WORK TO COMPLETE: Begin at the top of the records and copy each line exactly. The line containing "weighs_exactly (rented_net s')" is the last one to include.

Records excerpted from a collection:
———

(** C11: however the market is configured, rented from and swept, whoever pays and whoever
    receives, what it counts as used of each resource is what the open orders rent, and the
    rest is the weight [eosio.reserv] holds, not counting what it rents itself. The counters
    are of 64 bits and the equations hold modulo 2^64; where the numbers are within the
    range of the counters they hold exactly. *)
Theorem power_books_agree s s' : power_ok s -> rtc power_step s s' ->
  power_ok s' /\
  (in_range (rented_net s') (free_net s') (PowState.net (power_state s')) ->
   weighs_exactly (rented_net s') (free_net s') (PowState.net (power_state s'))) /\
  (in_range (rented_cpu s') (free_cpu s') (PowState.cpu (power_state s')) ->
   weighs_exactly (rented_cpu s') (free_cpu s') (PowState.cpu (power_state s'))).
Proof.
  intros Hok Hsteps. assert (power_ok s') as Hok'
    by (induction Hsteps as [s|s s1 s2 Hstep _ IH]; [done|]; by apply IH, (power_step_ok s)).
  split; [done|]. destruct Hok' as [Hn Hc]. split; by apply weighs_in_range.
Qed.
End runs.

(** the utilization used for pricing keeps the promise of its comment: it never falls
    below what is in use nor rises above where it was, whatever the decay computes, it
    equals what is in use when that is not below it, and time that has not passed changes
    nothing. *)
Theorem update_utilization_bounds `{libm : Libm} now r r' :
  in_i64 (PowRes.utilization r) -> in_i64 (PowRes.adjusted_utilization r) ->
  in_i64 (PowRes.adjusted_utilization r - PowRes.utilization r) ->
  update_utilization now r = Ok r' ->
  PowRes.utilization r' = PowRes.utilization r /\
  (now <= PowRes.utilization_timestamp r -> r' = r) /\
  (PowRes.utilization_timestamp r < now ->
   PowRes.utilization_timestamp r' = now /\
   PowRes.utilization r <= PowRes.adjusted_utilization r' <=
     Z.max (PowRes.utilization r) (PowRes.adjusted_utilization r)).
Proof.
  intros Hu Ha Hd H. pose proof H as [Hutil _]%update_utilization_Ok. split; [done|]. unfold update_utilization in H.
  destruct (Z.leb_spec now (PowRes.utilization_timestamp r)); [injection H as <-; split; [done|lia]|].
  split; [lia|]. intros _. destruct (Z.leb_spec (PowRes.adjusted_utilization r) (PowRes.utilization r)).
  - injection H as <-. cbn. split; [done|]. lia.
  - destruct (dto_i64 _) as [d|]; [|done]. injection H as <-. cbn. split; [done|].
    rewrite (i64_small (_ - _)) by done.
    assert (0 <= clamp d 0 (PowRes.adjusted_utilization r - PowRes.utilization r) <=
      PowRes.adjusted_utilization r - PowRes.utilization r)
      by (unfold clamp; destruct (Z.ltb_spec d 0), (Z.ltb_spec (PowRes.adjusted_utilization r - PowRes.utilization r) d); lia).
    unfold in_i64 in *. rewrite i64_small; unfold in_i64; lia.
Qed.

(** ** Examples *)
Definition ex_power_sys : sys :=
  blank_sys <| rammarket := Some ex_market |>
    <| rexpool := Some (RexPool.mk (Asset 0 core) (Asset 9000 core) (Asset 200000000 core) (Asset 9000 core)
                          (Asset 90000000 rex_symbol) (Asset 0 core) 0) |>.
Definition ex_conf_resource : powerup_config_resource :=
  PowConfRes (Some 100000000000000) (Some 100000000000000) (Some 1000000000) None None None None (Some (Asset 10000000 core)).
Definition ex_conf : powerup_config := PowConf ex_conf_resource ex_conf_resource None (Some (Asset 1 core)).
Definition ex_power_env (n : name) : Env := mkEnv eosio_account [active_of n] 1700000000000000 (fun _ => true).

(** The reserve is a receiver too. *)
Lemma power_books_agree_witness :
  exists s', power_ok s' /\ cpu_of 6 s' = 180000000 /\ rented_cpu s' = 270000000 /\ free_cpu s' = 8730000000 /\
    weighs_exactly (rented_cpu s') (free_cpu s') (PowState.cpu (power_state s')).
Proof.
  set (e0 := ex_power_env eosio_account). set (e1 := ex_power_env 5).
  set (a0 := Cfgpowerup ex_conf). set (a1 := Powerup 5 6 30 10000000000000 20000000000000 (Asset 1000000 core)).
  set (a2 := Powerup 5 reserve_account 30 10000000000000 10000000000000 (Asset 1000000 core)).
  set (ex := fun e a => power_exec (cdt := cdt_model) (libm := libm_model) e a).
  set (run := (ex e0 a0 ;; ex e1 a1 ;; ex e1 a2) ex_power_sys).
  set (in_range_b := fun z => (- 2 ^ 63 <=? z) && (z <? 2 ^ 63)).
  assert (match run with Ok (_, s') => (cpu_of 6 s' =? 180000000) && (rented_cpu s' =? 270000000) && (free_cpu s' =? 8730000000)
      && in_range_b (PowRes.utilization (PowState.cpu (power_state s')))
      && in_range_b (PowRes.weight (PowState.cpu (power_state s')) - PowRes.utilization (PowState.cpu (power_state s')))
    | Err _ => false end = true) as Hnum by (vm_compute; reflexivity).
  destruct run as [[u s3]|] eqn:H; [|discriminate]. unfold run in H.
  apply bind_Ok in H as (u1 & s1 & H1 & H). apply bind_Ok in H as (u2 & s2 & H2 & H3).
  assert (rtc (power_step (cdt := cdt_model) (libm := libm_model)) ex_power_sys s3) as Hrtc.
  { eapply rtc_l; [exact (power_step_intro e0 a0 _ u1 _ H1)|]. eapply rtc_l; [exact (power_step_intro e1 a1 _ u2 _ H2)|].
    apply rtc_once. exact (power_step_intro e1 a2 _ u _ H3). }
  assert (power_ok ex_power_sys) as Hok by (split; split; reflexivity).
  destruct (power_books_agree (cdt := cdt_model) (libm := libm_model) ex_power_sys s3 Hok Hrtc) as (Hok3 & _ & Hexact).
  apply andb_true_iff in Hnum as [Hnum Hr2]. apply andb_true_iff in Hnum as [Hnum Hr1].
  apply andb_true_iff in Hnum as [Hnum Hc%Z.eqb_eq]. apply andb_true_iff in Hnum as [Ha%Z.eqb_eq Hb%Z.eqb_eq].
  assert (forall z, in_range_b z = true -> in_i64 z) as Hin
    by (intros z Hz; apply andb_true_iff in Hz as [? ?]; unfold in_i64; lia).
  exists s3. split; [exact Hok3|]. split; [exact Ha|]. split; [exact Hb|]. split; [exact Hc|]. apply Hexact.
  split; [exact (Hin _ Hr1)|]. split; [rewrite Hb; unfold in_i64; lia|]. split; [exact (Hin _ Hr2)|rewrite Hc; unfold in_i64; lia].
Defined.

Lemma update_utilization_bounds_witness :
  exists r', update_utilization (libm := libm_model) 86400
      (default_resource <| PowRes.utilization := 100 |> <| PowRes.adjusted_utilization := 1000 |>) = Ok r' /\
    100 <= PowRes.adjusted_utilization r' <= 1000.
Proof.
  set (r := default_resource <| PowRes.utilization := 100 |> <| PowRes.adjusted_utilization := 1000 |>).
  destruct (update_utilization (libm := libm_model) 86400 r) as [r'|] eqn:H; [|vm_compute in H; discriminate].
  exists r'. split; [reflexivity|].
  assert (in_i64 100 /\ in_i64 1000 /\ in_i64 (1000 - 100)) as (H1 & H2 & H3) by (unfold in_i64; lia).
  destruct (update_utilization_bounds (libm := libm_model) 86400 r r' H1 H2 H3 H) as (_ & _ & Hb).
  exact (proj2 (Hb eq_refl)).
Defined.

———

TASK OUTPUT:
(** C11: however the market is configured, rented from and swept, whoever pays and whoever
    receives, what it counts as used of each resource is what the open orders rent, and the
    rest is the weight [eosio.reserv] holds, not counting what it rents itself. The counters
    are of 64 bits and the equations hold modulo 2^64; where the numbers are within the
    range of the counters they hold exactly. *)
Theorem power_books_agree s s' : power_ok s -> rtc power_step s s' ->
  power_ok s' /\
  (in_range (rented_net s') (free_net s') (PowState.net (power_state s')) ->
   weighs_exactly (rented_net s') (free_net s') (PowState.net (power_state s'))) /\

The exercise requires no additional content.